# Sparsity

You are currently browsing the archive for the Sparsity category.

## “Deep Support Vector Machines for Regression Problems”

Nuit Blanche‘s article “The Summer of the Deeper Kernels” references the two page paper “Deep Support Vector Machines for Regression Problems” by Schutten, Meijster, and Schomaker (2013).

The deep SMV is a pretty cool idea.  A normal support vector machine (SVM) classifier, finds $\alpha_i$ such that

$f(x) = \sum_i \alpha_i K(x_i, x)$ is positive for one class of $x_i$ and negative for the other class (sometimes allowing exceptions).  ($K(x,y)$ is called the kernel function which is in the simplest case just the dot product of $x$ and $y$.)  SVM’s are great because they are fast and the solution is sparse (i.e. most of the $\alpha_i$ are zero).

Schutten, Meijster, and Schomaker apply the ideas of deep neural nets to SVMs.

They construct $d$ SVMs of the form

$f_a(x) = \sum_i \alpha_i(a) K(x_i, x)+b_a$

and then compute a more complex two layered SVM

$g(x) = \sum_i \alpha_i K(f(x_i), f(x))+b$

where $f(x) = (f_1(x), f_2(x), \ldots, f_d(x))$.  They use a simple gradient descent algorithm to optimize the alphas and obtain numerical results on ten different data sets comparing the mean squared error to a standard SVM.

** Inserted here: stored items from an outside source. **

Lemma silent_threadStep T cs s s' : silent T cs s -> threadStep s = Some s' -> silent T cs s'.
Proof.
  intros [H1 H2 H3 H4 H5]. unfold threadStep. intros (p & E & H)%bind_Some. rewrite E in *.
  destruct p as [| |d| | | | |]; try done.
  - injection H as <-. split; fields; try done. by intros [[=]|[=]].
  - injection H as <-. destruct (isRunning s); split; fields; try done; by intros [[=]|[=]].
  - destruct (d <=? now s); [|done]. injection H as <-. split; fields; try done. by intros [[=]|[=]].
  - destruct ((executionTime s <=? now s) && isRunning s) eqn:Eb; injection H as <-; bool_prop.
    + split; fields; try done; [intros; lia|by intros [[=]|[=]]].
    + split; fields; try done. by intros [[=]|[=]].
  - injection H as <-. specialize (H3 eq_refl). split; fields; try done. by right.
  - injection H as <-. split; fields; try done. intros _. apply H4. by left.
  - injection H as <-. specialize (H4 (or_intror eq_refl)).
    split; fields; try done; first [by intros [[=]|[=]] | unfold FAR; lia].
Qed.

Lemma silent_exec T cs a s s' :
  arms a = false -> silent T cs s -> exec a s = Some s' -> silent T cs s'.
Proof.
  intros Ha [H1 H2 H3 H4 H5]. unfold exec. destruct a; try done.
  - destruct (main s) eqn:Em; try done. intros [= <-]. by split.
  - destruct (main s) eqn:Em; try done. intros [= <-]. by split.
  - by apply silent_mainStep.
  - by apply silent_threadStep.
  - unfold spuriousWakeup. destruct (thread s) as [[]|] eqn:E; try done. intros [= <-].
    split; fields; try done. by intros [[=]|[=]].
  - intros [= <-]. split; fields; try done; intros; [destruct H2; [auto|right; lia]|..].
    + specialize (H3 ltac:(done)). lia.
    + specialize (H4 ltac:(done)). lia.
Qed.

Lemma silent_execs T cs l : ∀ s s',
  Forall (fun a => arms a = false) l -> silent T cs s -> execs l s = Some s' -> silent T cs s'.
Proof.
  induction l as [|a l IH]; intros s s' Hl Hs; cbn; [by intros [= <-]|].
  inversion Hl; subst. intros (t & E & H)%bind_Some. eapply IH; [done| |done]. by eapply silent_exec.
Qed.

(** A snooze made while the function runs is lost.  When the function
    returns, the timer sets the execution time to ten years ahead, whatever the
    snooze had set, and until then no call is made however the threads run,
    unless the timer is armed again. *)
Theorem snoozable_loses_snooze s s1 l s' :
  thread s = Some SRunning -> main s = MIdle ->
  execs [Snooze; Worker; Worker] s = Some s1 ->
  Forall (fun a => arms a = false) l -> execs l s1 = Some s' ->
  executionTime s1 = now s + FAR /\ (calls s' = calls s \/ now s + FAR <= now s').
Proof.
  intros Ht Hm. cbn. rewrite Hm. unfold mutex_held. rewrite Ht. cbn.
  unfold threadStep. cbn. rewrite Ht. cbn. intros [= <-] Hl Hs. split; [done|].
  assert (silent (now s + FAR) (calls s) s') as [_ H _ _ _]; [|exact H].
  eapply silent_execs; [exact Hl| |exact Hs]. split; fields; try done; first [by left | by intros [[=]|[=]] | by rewrite Hm].
Qed.
(* ===== verification/ProtoTopics.v ===== *)
(** Protobuf topics and their conversion to and from JSON:
    src/libs/proto/ProtoTopicConfig.h and ProtoJsonDispatch.h.

    The generated message classes and the protobuf library's conversions are
    the operations of the class [Protobuf]; [ProtobufLaws] states what is
    documented of them. *)

From Stdlib Require Import String.
From S2P Require Import Prelude.

(** * ProtoTopicConfig.h *)

Inductive TopicId : Type :=
  | SensorReading | SensorDataBatch | Command | CommandResponse | ApplicationConfig | COUNT.

#[export] Instance TopicId_eq_dec : EqDecision TopicId.
Proof. solve_decision. Defined.

Definition TOPIC_REGISTRY : list (TopicId * string) :=
  [(SensorReading, "SensorReading"%string); (SensorDataBatch, "SensorDataBatch"%string);
   (Command, "Command"%string); (CommandResponse, "CommandResponse"%string);
   (ApplicationConfig, "ApplicationConfig"%string)].

Definition topicName (id : TopicId) : string :=
  match list_find (λ e, e.1 = id) TOPIC_REGISTRY with Some (_, e) => e.2 | None => ""%string end.

Definition topicId (name : string) : option TopicId :=
  match list_find (λ e, e.2 = name) TOPIC_REGISTRY with Some (_, e) => Some e.1 | None => None end.

Definition allTopicNames : list string := TOPIC_REGISTRY.*2.

Lemma topicId_Some name id : topicId name = Some id -> id <> COUNT /\ name = topicName id.
Proof.
  unfold topicId. destruct (list_find _ _) as [[i [id' n]]|] eqn:E; [|done]. intros [= <-].
  apply list_find_Some in E as (Hl & Hn & _). cbn in *. subst n.
  do 5 (destruct i as [|i]; [by injection Hl as <- <-|]). by destruct i.
Qed.

Lemma topicId_topicName id : id <> COUNT -> topicId (topicName id) = Some id.
Proof. by destruct id. Qed.

Lemma topicId_names name : is_Some (topicId name) <-> name ∈ allTopicNames.
Proof.
  split.
  - intros [id Hid]. apply topicId_Some in Hid as [Hc ->]. destruct id; try done; cbn;
      repeat first [apply list_elem_of_here | apply list_elem_of_further].
  - intros H. unfold allTopicNames in H. apply list_elem_of_fmap in H as ([id n] & -> & H).
    apply list_elem_of_In in H. cbn in H |- *.
    repeat (destruct H as [[= <- <-]|H]; [by eexists|]). done.
Qed.

(** The names are distinct and no name contains a slash. *)
Lemma allTopicNames_NoDup : NoDup allTopicNames.
Proof. apply (bool_decide_unpack _). vm_compute. done. Qed.

(** * ProtoJsonDispatch.h *)

Class Protobuf (Message : Type) : Type := {
  newMessage : TopicId -> Message;
  ParseFromString : Message -> string -> option Message;
  SerializeToString : Message -> option string;
  MessageToJsonString : Message -> option string;
  JsonStringToMessage : string -> Message -> option Message;
}.

(** [kind m]: the class of a message. A conversion fills a message of the same
    class, and parsing what a message serialized to gives that message back. *)
Class ProtobufLaws (Message : Type) `{Protobuf Message} (kind : Message -> TopicId) : Prop := {
  kind_new : ∀ id, kind (newMessage id) = id;
  kind_json : ∀ j m m', JsonStringToMessage j m = Some m' -> kind m' = kind m;
  parse_serialize : ∀ m b, SerializeToString m = Some b -> ParseFromString (newMessage (kind m)) b = Some m;
}.

Section dispatch.
Context {Message : Type} `{Protobuf Message}.

Definition createMessage (id : TopicId) : option Message :=
  match id with COUNT => None | _ => Some (newMessage id) end.

Definition toJson (id : TopicId) (binary : string) : option string :=
  m ← createMessage id;
  m ← ParseFromString m binary;
  MessageToJsonString m.

Definition fromJsonToMessage (id : TopicId) (json : string) : option Message :=
  m ← createMessage id;
  JsonStringToMessage json m.

Definition fromJson (id : TopicId) (json : string) : option string :=
  m ← fromJsonToMessage id json;
  SerializeToString m.

(** What is published from JSON converts back to the JSON of that message. *)
Lemma toJson_serialized kind `{!ProtobufLaws Message kind} id json m binary :
  fromJsonToMessage id json = Some m -> SerializeToString m = Some binary ->
  toJson id binary = MessageToJsonString m.
Proof.
  unfold fromJsonToMessage, toJson. intros (m0 & Hc & Hj)%bind_Some Hs. rewrite Hc, bind_ret.
  assert (m0 = newMessage id) as -> by (destruct id; try discriminate Hc; by injection Hc).
  pose proof (kind_json _ _ _ Hj) as Hk. rewrite kind_new in Hk. pose proof (parse_serialize _ _ Hs) as Hp.
  by rewrite Hk in Hp; rewrite Hp, bind_ret.
Qed.

End dispatch.
Lemma plays_line L i s t l :
  at_line L i s t -> L !! i = Some l -> good l -> ∃ s' t', plays s s' /\ at_line L (S i) s' t'.
Proof.
  intros [E Ep <- HL Hc Hf Hco Hb Hpv] Hl Hg.
  assert ((idx t <? length (lines t))%nat && negb (stopFlag s) = true) as Ht.
  { rewrite Hf, HL. apply andb_true_iff. split; [|done]. apply Nat.ltb_lt. by apply lookup_lt_Some in Hl. }
  assert (∀ p t', loopBody (now s) t = (p, t') -> playerStep s = Some (goto p t' s)) as Hstep.
  { intros p t' Hlb. unfold playerStep. by rewrite E, bind_ret, Ep, Ht, Hlb. }
  unfold loopBody in Hstep. rewrite HL, Hl in Hstep.
  destruct Hg as [Hj|(r & topic & data & ts & Hj & Htp & Hdt & Hts & Hr)]; rewrite Hj in Hstep.
  - eexists _, _. split; [eapply plays_step; [by apply Hstep|apply plays_refl]|]. by split.
  - rewrite Htp, Hts in Hstep. rewrite bind_ret in Hstep.
    assert (sub64 ts (baseTime t) = Some (ts - baseTime t)) as E1.
    { unfold sub64. rewrite (proj2 (Z.leb_le _ _)), (proj2 (Z.ltb_lt _ _)) by lia. done. }
    assert (sub64 (ts - baseTime t) (prevOffset t) = Some (ts - baseTime t - prevOffset t)) as E2.
    { unfold sub64. rewrite (proj2 (Z.leb_le _ _)), (proj2 (Z.ltb_lt _ _)) by lia. done. }
    rewrite E1, E2 in Hstep.
    assert (message l = Some (topic, data)) as Hm.
    { unfold message. rewrite Hj, bind_ret, Htp, bind_ret, Hdt. done. }
    destruct (Z.ltb_spec 0 (ts - baseTime t - prevOffset t)).
    + set (w := Z.min (ts - baseTime t - prevOffset t) 5000) in *.
      set (t1 := set_wait (ts - baseTime t) (now s + w) t) in *.
      set (s1 := mkState (now s + w) (stored s) (stopFlag s) (playing s) (Some (set_pc PCheck t1)) (main s)
        (published s) (progress s) (completed s)).
      destruct (plays_check L s1 (set_pc PCheck t1) l (topic, data)) as (s' & t' & Hp & Ha); try done.
      { subst t1. fields. lia. }
      exists s', t'. split; [|done]. eapply plays_step; [by apply Hstep|].
      eapply plays_step; [unfold playerStep; cbn [goto thread]; rewrite bind_ret; fields; rewrite Hf; reflexivity|].
      eapply plays_step; [unfold playerStep; cbn [goto thread]; rewrite bind_ret; fields; reflexivity|].
      apply (plays_tick (Z.to_nat w)). fields. rewrite Z2Nat.id by lia.
      eapply plays_step; [unfold playerStep; cbn [goto thread]; rewrite bind_ret; fields;
        rewrite (proj2 (Z.leb_le _ _)) by (cbn; lia); reflexivity|].
      eapply plays_step; [unfold playerStep; cbn [goto thread]; rewrite bind_ret; fields;
        rewrite (proj2 (Z.ltb_ge _ _)) by (cbn; lia); reflexivity|].
      exact Hp.
    + destruct (plays_check L (goto PCheck (set_wait (ts - baseTime t) (deadline t) t) s)
        (set_pc PCheck (set_wait (ts - baseTime t) (deadline t) t)) l (topic, data)) as (s' & t' & Hp & Ha); try done.
      { fields. lia. }
      exists s', t'. split; [|done]. eapply plays_step; [by apply Hstep|exact Hp].
Qed.

Lemma plays_lines L n i s t :
  at_line L i s t -> (i + n = length L)%nat -> Forall good L ->
  ∃ s' t', plays s s' /\ at_line L (length L) s' t'.
Proof.
  revert i s t. induction n as [|n IH]; intros i s t Hat Hn Hg.
  - exists s, t. split; [apply plays_refl|]. by replace (length L) with i by lia.
  - destruct (lookup_lt_is_Some_2 L i) as [l Hl]; [lia|].
    destruct (plays_line L i s t l) as (s1 & t1 & H1 & Ha1); [done..| |].
    { rewrite List.Forall_forall in Hg. apply Hg, list_elem_of_In. by eapply list_elem_of_lookup_2. }
    destruct (IH (S i) s1 t1) as (s2 & t2 & H2 & Ha2); [done|lia|done|].
    exists s2, t2. split; [by eapply plays_trans|done].
Qed.

(** After the last line: the report. *)
Lemma plays_end L s t :
  at_line L (length L) s t ->
  ∃ s' t', plays s s' /\ thread s' = Some t' /\ pc t' = PDone /\ lines t' = L /\ completed s' = [false] /\
    playing s' = false.
Proof.
  intros [E Ep Hi HL Hc Hf Hco _ _]. eexists _, _. split.
  - eapply plays_step.
    { unfold playerStep. rewrite E, bind_ret, Ep, Hi, HL, Nat.ltb_irrefl. cbn [andb]. reflexivity. }
    eapply plays_step; [unfold playerStep; cbn [goto thread]; rewrite bind_ret; fields; rewrite Hf; reflexivity|].
    eapply plays_step; [unfold playerStep; cbn [thread]; rewrite bind_ret; fields; rewrite Hc, Hco; reflexivity|].
    apply plays_refl.
  - done.
Qed.

(** * Properties *)

Lemma reachable_faithful s t :
  reachable s -> thread s = Some t ->
  let recording := omap timed (lines t) in
  (∃ rest, recording.*2 = (published s).*2 ++ rest) /\
  (∀ k p e p' e', published s !! k = Some p -> recording !! k = Some e ->
    published s !! S k = Some p' -> recording !! S k = Some e' -> p.1 + Z.min (e'.1 - e.1) 5000 <= p'.1) /\
  (false ∈ completed s -> (published s).*2 = recording.*2).
Proof.
  intros [Hp Hc _]%playback_reachable_invariant E recording. destruct (Hp t E) as [Hpaced _ _ _ _ _ _ _ _ _ _].
  pose proof (paced_length _ _ Hpaced) as Hlen. destruct Hpaced as [Hsame Hgap].
  assert (recording = handled (progressed t) t ++ omap timed (drop (progressed t) (lines t))) as Er.
  { unfold handled, recording. by rewrite <- omap_app, take_drop. }
  split; [|split].
  - exists (omap timed (drop (progressed t) (lines t))).*2. by rewrite Er, fmap_app, Hsame.
  - intros k p e p' e' H1 H2 H3 H4. apply lookup_lt_Some in H3 as Hk.
    rewrite Er, lookup_app_l in H2 by lia. rewrite Er, lookup_app_l in H4 by lia. by eapply (Hgap k).
  - intros Hf. destruct (Hc t E) as [_ Hl]. specialize (Hl Hf). rewrite Hsame, Er.
    rewrite drop_ge; [by rewrite app_nil_r|]. unfold progressed. destruct (pc t); lia.
Qed.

## “Autoencoders, MDL, and Helmholtz Free Energy”

In “Autoencoders, MDL, and Helmholtz Free Energy“, Hinton and Zemel (2001) use Minimum Description Length as an objective function for formulating generative and recognition weights for an autoencoding neural net.  They develop a stochastic Vector Quantization method very similar to mixture of Gaussians where each input vector is encoded with

$$E_i = – \log \pi_i – k \log t + {k\over2} \log 2 \pi \sigma^2 + {{d^2} \over{2\sigma^2}}$$

nats (1 nat = 1/log(2) bits = 1.44 bits) where $t$ is the quantization width, $d$ is the Mahalanobis distance to the mean of the Gaussian, $k$ is the dimension of the input space, $\pi_i$ is the weight of the $i$th Gaussian.  They call this the “energy” of the code.  Encoding only using this scheme wastes bits because, for example, there may be vectors that are equally distant from two Gaussian. The amount wasted is

$$H = -\sum p_i \log p_i$$

where $p_i$ the probability that the code will be assigned to the $i$th Gaussian. So the “true” expected description length is

$$F = \sum_i p_i E_i – H$$

which “has exactly the form of the Helmholtz free energy.”  This free energy is minimized by setting

$$p_i = {{e^{-E_i}}\over{\sum_j e^{-E_j}}}.$$

In order to make computation practical, they recommend using a suboptimal distributions “as a Lyapunov function for learning” (see Neal and Hinton 1993). They apply their method to learn factorial codes.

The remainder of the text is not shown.